→ **TASK BRIEF**
Please return the lines below verbatim, beginning at the one that has "pointer has no buffer." and stopping after the one that has "- [printf] and", and add no other lines.

Extracted data entries

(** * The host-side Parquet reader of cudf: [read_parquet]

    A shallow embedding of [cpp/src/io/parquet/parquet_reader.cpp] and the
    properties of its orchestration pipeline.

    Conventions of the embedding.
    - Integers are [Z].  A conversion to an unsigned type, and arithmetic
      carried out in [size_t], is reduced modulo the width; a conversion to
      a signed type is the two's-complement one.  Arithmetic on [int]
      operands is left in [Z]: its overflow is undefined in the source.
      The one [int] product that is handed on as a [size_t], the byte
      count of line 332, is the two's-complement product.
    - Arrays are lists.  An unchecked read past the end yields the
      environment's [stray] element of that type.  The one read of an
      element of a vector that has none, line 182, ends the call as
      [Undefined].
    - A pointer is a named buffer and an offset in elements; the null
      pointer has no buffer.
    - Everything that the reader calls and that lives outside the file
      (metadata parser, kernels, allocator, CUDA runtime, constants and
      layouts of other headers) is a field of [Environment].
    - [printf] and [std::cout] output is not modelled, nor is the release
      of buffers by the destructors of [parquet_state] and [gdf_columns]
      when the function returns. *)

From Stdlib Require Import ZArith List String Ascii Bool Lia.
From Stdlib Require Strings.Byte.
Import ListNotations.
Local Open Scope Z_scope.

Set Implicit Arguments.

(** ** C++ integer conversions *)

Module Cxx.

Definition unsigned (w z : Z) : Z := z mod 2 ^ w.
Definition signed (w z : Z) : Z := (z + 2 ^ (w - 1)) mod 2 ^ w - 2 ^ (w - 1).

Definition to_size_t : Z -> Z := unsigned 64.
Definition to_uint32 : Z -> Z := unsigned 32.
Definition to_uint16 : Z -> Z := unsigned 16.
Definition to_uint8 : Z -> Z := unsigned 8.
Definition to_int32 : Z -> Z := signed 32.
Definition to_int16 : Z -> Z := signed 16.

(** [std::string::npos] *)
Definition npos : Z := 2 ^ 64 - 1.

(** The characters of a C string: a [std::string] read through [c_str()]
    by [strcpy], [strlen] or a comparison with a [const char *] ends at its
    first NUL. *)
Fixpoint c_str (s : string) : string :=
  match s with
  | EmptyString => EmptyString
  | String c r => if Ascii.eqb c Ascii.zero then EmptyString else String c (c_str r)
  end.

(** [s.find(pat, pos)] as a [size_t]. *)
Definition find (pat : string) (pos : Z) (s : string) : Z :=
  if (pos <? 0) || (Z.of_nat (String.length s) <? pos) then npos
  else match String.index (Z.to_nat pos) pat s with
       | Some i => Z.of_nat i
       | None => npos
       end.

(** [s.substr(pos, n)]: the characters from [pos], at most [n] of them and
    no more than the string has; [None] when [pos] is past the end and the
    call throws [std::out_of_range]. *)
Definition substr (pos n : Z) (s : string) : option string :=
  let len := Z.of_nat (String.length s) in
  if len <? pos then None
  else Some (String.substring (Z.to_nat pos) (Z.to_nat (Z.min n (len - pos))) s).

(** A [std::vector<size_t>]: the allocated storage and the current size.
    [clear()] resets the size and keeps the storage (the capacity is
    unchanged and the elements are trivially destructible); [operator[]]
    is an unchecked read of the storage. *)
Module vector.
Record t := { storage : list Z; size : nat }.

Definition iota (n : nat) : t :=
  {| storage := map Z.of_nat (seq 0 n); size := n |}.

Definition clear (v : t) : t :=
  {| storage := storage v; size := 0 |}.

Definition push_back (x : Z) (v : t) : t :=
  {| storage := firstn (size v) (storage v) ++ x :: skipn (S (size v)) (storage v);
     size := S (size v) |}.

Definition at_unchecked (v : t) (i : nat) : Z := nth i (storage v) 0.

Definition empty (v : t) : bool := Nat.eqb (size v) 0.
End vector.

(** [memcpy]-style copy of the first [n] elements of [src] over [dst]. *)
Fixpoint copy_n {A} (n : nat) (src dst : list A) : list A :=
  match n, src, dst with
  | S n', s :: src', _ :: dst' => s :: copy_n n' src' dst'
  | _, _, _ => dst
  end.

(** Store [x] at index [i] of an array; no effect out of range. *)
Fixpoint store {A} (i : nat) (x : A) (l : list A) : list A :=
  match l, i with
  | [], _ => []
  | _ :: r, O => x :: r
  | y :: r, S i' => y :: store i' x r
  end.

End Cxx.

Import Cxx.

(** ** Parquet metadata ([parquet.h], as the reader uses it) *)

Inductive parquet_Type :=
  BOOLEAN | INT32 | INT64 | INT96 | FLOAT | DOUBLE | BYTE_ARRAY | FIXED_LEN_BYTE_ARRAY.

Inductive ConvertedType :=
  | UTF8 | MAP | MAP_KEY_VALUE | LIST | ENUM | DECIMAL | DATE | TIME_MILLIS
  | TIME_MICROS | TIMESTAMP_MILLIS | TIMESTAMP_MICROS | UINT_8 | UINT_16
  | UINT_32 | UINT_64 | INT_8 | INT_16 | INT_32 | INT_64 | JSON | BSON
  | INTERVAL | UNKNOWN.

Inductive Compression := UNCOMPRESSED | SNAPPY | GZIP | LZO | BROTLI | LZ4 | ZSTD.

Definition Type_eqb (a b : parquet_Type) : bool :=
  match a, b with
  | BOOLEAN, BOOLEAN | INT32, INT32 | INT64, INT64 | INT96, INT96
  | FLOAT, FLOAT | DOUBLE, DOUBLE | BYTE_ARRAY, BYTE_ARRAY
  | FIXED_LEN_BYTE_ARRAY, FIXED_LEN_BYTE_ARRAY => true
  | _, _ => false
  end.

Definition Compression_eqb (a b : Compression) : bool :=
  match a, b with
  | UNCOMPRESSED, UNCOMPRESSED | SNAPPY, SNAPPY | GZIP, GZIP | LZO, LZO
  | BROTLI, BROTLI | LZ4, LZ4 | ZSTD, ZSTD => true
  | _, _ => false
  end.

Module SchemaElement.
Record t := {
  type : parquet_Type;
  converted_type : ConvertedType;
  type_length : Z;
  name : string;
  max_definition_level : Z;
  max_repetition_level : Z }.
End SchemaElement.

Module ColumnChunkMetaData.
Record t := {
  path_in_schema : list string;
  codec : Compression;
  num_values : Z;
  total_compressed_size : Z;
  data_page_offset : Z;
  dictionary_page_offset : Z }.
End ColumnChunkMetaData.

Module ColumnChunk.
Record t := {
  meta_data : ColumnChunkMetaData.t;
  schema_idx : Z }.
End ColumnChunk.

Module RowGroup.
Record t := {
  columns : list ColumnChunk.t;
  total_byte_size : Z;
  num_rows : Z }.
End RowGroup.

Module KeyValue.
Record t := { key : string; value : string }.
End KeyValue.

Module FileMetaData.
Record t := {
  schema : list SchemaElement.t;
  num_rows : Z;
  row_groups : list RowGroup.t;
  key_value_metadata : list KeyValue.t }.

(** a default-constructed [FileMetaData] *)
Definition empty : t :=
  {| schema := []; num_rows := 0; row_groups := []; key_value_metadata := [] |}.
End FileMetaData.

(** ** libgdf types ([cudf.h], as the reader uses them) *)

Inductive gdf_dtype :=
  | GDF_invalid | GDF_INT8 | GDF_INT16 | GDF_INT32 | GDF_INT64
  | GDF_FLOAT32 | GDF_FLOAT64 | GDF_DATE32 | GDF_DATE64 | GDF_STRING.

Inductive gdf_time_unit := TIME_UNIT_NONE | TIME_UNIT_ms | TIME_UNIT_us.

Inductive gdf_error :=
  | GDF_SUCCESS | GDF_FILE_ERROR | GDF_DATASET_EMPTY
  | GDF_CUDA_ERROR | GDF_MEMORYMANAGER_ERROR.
* * *
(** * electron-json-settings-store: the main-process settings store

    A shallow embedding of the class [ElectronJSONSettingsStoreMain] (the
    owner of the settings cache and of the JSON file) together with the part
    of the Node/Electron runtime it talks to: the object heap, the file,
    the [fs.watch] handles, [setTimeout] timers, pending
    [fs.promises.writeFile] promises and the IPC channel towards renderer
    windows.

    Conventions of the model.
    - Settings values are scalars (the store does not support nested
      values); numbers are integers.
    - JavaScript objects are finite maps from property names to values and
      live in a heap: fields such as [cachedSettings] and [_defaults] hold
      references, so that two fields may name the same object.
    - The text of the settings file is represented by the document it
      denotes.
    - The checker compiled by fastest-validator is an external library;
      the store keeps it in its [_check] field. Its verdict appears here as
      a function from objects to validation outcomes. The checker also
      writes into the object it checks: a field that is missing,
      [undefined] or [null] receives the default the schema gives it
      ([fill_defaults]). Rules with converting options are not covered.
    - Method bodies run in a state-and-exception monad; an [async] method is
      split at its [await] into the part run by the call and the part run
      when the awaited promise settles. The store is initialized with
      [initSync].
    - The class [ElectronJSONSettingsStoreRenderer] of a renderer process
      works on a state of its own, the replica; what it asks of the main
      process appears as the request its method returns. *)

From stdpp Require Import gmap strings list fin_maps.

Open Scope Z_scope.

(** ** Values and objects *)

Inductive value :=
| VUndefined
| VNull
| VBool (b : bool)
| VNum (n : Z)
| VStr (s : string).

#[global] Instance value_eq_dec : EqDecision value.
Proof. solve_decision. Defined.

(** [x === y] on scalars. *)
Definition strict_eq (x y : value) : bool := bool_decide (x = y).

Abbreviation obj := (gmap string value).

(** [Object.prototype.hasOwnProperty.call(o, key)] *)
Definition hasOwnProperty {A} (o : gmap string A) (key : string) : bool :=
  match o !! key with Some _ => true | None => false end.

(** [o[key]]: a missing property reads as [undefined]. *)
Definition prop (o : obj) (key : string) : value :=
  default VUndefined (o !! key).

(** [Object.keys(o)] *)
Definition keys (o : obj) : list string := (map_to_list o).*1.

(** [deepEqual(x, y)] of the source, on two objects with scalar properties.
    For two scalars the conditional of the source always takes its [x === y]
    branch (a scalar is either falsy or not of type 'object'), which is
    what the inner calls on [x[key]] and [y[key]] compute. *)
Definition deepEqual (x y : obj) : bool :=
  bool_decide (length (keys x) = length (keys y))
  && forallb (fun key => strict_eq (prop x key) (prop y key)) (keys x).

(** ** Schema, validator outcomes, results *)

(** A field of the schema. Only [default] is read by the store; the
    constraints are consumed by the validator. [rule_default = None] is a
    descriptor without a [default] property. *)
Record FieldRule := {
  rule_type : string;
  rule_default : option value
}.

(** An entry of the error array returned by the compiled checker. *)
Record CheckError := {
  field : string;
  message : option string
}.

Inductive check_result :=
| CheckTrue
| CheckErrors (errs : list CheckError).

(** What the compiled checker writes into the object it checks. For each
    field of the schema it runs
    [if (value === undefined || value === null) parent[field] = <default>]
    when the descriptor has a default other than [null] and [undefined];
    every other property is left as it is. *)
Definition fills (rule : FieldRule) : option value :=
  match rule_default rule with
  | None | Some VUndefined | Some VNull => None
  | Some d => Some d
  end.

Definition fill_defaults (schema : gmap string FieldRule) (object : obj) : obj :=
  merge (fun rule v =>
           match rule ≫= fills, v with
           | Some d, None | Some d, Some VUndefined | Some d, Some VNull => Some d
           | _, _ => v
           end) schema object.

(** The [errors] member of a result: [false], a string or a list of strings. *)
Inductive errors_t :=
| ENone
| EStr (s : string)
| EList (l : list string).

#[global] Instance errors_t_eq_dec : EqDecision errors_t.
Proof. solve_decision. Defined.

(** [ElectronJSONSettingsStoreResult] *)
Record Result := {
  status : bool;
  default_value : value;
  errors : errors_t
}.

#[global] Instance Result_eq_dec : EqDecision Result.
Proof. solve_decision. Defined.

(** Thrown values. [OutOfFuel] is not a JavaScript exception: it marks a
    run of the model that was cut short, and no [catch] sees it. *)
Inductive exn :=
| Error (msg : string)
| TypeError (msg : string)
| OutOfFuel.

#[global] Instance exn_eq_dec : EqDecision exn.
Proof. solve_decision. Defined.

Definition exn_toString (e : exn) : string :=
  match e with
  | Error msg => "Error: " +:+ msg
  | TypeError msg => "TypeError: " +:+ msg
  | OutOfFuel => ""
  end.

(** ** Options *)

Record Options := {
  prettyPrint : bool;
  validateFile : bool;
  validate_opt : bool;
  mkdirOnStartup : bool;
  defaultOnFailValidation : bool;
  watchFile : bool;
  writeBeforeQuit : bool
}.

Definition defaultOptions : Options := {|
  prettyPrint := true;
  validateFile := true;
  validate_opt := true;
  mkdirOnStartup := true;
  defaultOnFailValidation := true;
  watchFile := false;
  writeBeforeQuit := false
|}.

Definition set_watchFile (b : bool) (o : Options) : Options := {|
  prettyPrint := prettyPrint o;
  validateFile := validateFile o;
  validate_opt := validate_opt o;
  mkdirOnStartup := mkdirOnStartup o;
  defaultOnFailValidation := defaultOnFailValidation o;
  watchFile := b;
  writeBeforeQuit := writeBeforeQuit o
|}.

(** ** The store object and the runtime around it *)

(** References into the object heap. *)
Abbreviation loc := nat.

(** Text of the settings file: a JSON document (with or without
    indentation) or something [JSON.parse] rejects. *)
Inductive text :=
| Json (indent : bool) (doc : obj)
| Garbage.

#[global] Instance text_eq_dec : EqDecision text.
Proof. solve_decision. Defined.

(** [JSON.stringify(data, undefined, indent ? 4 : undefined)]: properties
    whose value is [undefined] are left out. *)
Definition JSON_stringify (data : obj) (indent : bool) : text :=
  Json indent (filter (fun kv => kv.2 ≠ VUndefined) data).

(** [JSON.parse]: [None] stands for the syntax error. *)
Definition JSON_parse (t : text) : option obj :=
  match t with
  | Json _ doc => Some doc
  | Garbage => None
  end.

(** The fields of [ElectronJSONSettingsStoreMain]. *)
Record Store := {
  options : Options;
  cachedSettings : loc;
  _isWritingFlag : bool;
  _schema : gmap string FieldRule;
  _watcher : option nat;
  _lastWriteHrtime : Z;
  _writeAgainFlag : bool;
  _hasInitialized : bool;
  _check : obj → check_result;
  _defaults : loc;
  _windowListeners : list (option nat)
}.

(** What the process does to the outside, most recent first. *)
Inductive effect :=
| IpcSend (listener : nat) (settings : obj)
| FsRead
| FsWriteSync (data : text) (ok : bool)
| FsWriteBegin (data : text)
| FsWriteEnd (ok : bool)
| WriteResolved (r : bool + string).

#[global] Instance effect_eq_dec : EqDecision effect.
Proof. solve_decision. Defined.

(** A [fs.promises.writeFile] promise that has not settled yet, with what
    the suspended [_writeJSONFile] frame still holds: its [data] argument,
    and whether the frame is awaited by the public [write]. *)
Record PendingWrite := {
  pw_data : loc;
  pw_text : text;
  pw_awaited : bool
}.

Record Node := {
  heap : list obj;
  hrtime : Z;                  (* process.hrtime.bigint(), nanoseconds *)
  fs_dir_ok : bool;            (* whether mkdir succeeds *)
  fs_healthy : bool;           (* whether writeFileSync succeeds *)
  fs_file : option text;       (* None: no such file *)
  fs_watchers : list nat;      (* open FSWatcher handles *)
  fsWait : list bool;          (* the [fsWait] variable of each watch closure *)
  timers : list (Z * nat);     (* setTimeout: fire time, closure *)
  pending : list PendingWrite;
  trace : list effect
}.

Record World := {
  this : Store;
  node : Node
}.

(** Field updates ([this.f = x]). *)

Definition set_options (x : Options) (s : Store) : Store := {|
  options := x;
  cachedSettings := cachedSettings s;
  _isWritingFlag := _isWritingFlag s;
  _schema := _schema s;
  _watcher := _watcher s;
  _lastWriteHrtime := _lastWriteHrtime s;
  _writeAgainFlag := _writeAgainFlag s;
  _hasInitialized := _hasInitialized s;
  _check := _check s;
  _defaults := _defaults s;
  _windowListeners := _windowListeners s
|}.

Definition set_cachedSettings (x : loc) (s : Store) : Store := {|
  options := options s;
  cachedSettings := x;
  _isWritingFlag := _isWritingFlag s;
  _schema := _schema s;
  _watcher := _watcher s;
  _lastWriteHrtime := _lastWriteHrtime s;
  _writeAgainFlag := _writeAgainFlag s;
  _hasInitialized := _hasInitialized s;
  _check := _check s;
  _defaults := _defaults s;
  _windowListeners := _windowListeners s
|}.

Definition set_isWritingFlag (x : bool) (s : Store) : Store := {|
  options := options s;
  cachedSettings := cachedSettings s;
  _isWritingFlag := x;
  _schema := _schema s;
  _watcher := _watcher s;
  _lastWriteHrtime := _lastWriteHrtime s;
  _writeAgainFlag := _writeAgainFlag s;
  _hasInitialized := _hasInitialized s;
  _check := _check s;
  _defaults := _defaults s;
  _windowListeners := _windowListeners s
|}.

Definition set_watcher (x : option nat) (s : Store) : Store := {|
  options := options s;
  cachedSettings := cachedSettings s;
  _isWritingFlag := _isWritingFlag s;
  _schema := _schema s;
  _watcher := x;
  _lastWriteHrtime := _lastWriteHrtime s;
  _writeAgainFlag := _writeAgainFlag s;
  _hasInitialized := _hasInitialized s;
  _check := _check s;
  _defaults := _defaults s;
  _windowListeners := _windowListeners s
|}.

→ **TASK RESULT**
      pointer has no buffer.
    - Everything that the reader calls and that lives outside the file
      (metadata parser, kernels, allocator, CUDA runtime, constants and
      layouts of other headers) is a field of [Environment].
    - [printf] and [std::cout] output is not modelled, nor is the release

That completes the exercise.